▶ [Work instructions] Transcribe only part of the material below: the lines from the one containing "(** [e.errno == errno.ENOENT] *)" through the one containing "Definition M (St", inclusive, exactly as written.

-- -- --

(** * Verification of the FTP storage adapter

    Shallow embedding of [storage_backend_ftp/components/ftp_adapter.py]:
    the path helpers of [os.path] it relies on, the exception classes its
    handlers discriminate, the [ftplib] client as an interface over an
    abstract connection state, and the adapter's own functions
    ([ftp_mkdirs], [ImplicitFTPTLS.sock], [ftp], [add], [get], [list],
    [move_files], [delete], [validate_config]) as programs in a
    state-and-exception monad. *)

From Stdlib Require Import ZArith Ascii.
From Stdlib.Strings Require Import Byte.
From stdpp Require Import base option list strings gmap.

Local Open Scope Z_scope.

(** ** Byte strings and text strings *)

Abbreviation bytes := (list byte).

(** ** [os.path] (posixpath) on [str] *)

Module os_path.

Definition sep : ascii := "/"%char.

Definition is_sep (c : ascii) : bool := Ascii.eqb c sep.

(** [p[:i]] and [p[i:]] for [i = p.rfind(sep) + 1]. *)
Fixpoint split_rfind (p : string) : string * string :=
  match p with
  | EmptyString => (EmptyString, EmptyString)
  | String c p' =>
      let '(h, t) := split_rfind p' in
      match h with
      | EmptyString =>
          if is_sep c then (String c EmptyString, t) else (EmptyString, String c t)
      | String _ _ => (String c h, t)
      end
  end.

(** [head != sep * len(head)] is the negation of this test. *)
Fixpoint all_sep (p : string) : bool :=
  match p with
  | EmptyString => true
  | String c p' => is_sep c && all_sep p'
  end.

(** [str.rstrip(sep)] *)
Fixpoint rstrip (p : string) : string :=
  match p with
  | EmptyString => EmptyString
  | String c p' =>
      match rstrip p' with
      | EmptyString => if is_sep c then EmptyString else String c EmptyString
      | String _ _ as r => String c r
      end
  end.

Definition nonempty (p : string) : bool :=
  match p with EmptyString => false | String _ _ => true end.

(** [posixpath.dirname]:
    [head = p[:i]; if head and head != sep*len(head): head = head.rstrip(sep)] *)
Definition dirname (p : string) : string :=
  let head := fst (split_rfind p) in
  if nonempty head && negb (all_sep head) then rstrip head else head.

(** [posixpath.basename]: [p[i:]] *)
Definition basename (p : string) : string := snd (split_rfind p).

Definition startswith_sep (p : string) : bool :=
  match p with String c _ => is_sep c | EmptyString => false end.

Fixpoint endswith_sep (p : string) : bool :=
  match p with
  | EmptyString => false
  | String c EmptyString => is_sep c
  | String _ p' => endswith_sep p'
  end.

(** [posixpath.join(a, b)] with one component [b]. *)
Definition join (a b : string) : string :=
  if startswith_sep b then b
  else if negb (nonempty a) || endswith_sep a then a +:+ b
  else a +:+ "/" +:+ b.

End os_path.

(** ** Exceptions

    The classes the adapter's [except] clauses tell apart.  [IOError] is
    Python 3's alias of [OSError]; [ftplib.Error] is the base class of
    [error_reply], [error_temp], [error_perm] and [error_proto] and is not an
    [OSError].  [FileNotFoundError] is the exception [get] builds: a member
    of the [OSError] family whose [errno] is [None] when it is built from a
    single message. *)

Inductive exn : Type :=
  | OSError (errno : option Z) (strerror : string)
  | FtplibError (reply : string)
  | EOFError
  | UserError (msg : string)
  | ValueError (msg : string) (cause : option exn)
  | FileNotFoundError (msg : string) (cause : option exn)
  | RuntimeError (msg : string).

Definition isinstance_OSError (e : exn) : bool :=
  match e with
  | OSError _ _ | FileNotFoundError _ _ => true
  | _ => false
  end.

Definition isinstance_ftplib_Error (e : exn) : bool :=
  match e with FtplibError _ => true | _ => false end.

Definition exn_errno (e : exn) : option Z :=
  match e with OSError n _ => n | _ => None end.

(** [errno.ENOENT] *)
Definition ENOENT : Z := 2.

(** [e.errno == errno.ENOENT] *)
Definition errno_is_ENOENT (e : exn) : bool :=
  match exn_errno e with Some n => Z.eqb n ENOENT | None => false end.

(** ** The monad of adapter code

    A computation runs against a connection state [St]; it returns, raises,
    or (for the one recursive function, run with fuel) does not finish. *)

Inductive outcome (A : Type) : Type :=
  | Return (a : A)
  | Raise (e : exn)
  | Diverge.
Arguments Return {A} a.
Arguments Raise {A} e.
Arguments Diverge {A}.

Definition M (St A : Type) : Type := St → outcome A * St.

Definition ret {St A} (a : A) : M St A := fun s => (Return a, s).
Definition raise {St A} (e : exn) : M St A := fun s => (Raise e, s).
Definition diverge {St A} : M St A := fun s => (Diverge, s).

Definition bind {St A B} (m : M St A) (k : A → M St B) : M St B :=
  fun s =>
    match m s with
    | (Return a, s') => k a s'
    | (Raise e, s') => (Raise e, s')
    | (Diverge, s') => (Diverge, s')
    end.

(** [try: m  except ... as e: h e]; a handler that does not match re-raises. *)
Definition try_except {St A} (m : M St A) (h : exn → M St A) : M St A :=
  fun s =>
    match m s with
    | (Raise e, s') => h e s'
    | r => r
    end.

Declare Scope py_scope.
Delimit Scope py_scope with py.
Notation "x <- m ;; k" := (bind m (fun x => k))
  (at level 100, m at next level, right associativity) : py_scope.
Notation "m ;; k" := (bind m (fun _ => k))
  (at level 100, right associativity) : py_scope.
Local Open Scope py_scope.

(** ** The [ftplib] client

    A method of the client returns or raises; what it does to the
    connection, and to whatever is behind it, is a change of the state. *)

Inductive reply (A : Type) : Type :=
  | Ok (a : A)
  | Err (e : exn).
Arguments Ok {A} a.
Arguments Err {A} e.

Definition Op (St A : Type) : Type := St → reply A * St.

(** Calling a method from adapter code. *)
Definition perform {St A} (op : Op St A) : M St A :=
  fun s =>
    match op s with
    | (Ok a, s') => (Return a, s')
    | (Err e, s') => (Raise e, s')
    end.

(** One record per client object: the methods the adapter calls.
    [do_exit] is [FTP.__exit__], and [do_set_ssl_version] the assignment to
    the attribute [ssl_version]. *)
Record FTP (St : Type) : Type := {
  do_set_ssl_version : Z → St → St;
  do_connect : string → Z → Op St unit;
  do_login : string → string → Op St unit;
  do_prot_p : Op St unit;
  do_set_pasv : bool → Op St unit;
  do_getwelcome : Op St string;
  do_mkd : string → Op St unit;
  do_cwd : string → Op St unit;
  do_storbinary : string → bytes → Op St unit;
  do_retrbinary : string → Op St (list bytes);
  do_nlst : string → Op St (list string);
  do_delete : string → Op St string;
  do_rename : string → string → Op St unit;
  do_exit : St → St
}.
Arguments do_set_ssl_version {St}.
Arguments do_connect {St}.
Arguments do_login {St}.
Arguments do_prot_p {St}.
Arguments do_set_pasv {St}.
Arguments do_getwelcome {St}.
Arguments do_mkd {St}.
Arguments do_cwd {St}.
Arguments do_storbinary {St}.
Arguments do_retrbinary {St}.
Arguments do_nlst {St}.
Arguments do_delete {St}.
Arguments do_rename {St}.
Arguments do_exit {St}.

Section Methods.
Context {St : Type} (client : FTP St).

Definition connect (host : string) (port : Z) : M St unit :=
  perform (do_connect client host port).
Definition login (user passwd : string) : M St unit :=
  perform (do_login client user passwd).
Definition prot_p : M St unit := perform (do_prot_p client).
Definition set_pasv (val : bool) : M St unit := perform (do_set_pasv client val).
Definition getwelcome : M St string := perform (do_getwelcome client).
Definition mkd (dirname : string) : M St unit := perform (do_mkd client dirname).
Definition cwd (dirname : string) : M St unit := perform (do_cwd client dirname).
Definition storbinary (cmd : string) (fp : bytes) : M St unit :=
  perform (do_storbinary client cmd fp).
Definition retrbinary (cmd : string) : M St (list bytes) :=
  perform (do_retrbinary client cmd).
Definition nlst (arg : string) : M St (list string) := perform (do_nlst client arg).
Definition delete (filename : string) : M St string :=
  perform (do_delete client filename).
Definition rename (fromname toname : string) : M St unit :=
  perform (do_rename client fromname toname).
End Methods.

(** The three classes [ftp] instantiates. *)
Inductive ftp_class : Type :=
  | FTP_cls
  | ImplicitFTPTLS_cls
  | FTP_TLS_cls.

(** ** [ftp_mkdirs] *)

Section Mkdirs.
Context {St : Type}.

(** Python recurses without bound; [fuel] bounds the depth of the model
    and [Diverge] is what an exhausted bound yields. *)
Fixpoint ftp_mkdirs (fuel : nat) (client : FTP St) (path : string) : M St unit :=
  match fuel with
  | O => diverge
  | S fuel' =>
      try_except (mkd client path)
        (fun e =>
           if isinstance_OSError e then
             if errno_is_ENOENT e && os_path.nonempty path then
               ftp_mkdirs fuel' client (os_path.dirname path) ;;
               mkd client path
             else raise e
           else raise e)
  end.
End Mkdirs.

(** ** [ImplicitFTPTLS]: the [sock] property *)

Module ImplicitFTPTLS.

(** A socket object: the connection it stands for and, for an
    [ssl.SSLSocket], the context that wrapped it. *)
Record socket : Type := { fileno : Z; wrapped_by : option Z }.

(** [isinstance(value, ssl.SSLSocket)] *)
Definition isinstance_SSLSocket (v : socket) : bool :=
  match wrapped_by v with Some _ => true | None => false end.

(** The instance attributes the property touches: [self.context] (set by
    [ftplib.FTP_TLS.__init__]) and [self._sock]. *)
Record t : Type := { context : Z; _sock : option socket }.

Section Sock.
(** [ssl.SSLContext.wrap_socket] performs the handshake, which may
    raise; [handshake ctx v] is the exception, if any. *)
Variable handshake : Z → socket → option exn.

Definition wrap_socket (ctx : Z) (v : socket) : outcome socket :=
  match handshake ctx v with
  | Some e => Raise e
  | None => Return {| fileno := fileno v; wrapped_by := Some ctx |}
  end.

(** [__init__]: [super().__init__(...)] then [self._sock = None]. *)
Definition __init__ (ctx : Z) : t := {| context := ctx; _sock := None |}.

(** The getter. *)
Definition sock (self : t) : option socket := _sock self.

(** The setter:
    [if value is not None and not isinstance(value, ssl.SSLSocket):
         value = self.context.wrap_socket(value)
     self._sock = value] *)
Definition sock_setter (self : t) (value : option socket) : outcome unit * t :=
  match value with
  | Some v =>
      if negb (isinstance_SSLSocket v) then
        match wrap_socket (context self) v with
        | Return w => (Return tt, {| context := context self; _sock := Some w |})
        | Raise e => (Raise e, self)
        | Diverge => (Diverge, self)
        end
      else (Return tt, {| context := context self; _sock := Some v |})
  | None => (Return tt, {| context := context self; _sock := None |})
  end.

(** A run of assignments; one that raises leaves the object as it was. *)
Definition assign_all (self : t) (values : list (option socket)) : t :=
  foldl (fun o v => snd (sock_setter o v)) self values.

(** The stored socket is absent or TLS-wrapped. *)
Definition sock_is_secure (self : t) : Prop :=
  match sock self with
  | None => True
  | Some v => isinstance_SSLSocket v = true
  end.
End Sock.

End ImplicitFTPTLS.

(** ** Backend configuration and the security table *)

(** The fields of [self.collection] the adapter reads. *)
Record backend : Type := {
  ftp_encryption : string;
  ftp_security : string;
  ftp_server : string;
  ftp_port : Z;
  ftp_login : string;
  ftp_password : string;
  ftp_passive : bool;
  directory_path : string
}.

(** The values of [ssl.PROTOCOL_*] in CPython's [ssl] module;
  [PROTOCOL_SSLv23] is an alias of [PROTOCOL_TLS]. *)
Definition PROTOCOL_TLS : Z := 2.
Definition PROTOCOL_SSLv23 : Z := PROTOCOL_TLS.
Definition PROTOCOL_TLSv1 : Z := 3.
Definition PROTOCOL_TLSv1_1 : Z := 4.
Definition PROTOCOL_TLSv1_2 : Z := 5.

-- -- --

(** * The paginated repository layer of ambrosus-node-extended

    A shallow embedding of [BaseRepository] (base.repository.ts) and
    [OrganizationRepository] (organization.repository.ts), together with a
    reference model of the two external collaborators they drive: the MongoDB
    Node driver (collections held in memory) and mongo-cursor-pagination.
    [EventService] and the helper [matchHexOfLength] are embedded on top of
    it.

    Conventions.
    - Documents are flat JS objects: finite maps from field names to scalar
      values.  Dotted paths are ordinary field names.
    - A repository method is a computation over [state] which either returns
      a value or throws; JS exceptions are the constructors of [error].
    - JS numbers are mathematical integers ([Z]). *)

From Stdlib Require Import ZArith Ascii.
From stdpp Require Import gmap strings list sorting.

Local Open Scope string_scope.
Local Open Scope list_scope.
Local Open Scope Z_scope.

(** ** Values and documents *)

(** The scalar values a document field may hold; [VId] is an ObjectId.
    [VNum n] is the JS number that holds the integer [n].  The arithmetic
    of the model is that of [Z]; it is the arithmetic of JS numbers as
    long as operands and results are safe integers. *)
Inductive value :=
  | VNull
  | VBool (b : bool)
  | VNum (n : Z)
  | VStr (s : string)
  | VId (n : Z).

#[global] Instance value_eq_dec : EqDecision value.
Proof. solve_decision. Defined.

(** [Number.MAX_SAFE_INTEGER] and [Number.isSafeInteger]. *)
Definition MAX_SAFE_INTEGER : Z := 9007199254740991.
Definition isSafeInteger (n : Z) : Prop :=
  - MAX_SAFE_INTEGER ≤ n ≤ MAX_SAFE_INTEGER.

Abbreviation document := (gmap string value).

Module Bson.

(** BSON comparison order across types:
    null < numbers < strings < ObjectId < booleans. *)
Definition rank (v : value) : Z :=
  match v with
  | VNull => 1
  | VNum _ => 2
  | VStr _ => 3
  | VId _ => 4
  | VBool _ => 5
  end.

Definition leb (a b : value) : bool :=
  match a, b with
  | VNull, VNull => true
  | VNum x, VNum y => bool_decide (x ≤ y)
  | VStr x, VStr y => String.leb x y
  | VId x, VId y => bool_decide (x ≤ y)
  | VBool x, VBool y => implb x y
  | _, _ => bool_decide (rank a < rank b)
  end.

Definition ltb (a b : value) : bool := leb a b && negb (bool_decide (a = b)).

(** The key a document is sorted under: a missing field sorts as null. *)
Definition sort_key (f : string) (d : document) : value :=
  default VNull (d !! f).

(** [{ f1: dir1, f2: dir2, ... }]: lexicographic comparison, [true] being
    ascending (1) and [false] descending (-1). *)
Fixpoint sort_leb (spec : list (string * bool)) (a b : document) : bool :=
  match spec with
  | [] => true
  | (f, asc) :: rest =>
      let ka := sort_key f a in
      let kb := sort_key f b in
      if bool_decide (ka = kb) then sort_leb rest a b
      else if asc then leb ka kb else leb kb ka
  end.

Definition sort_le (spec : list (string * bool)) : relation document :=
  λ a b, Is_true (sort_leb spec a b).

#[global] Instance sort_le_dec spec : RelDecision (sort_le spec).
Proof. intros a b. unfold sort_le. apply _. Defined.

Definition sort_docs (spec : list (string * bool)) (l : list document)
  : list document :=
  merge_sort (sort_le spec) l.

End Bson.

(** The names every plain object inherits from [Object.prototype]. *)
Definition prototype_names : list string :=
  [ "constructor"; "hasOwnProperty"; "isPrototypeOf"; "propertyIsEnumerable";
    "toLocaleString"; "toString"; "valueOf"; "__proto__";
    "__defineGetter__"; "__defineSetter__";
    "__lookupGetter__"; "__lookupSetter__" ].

-- -- --

▶ [Solution]
(** [e.errno == errno.ENOENT] *)
Definition errno_is_ENOENT (e : exn) : bool :=
  match exn_errno e with Some n => Z.eqb n ENOENT | None => false end.

(** ** The monad of adapter code

    A computation runs against a connection state [St]; it returns, raises,
    or (for the one recursive function, run with fuel) does not finish. *)

Inductive outcome (A : Type) : Type :=
  | Return (a : A)
  | Raise (e : exn)
  | Diverge.
Arguments Return {A} a.
Arguments Raise {A} e.
Arguments Diverge {A}.

Definition M (St A : Type) : Type := St → outcome A * St.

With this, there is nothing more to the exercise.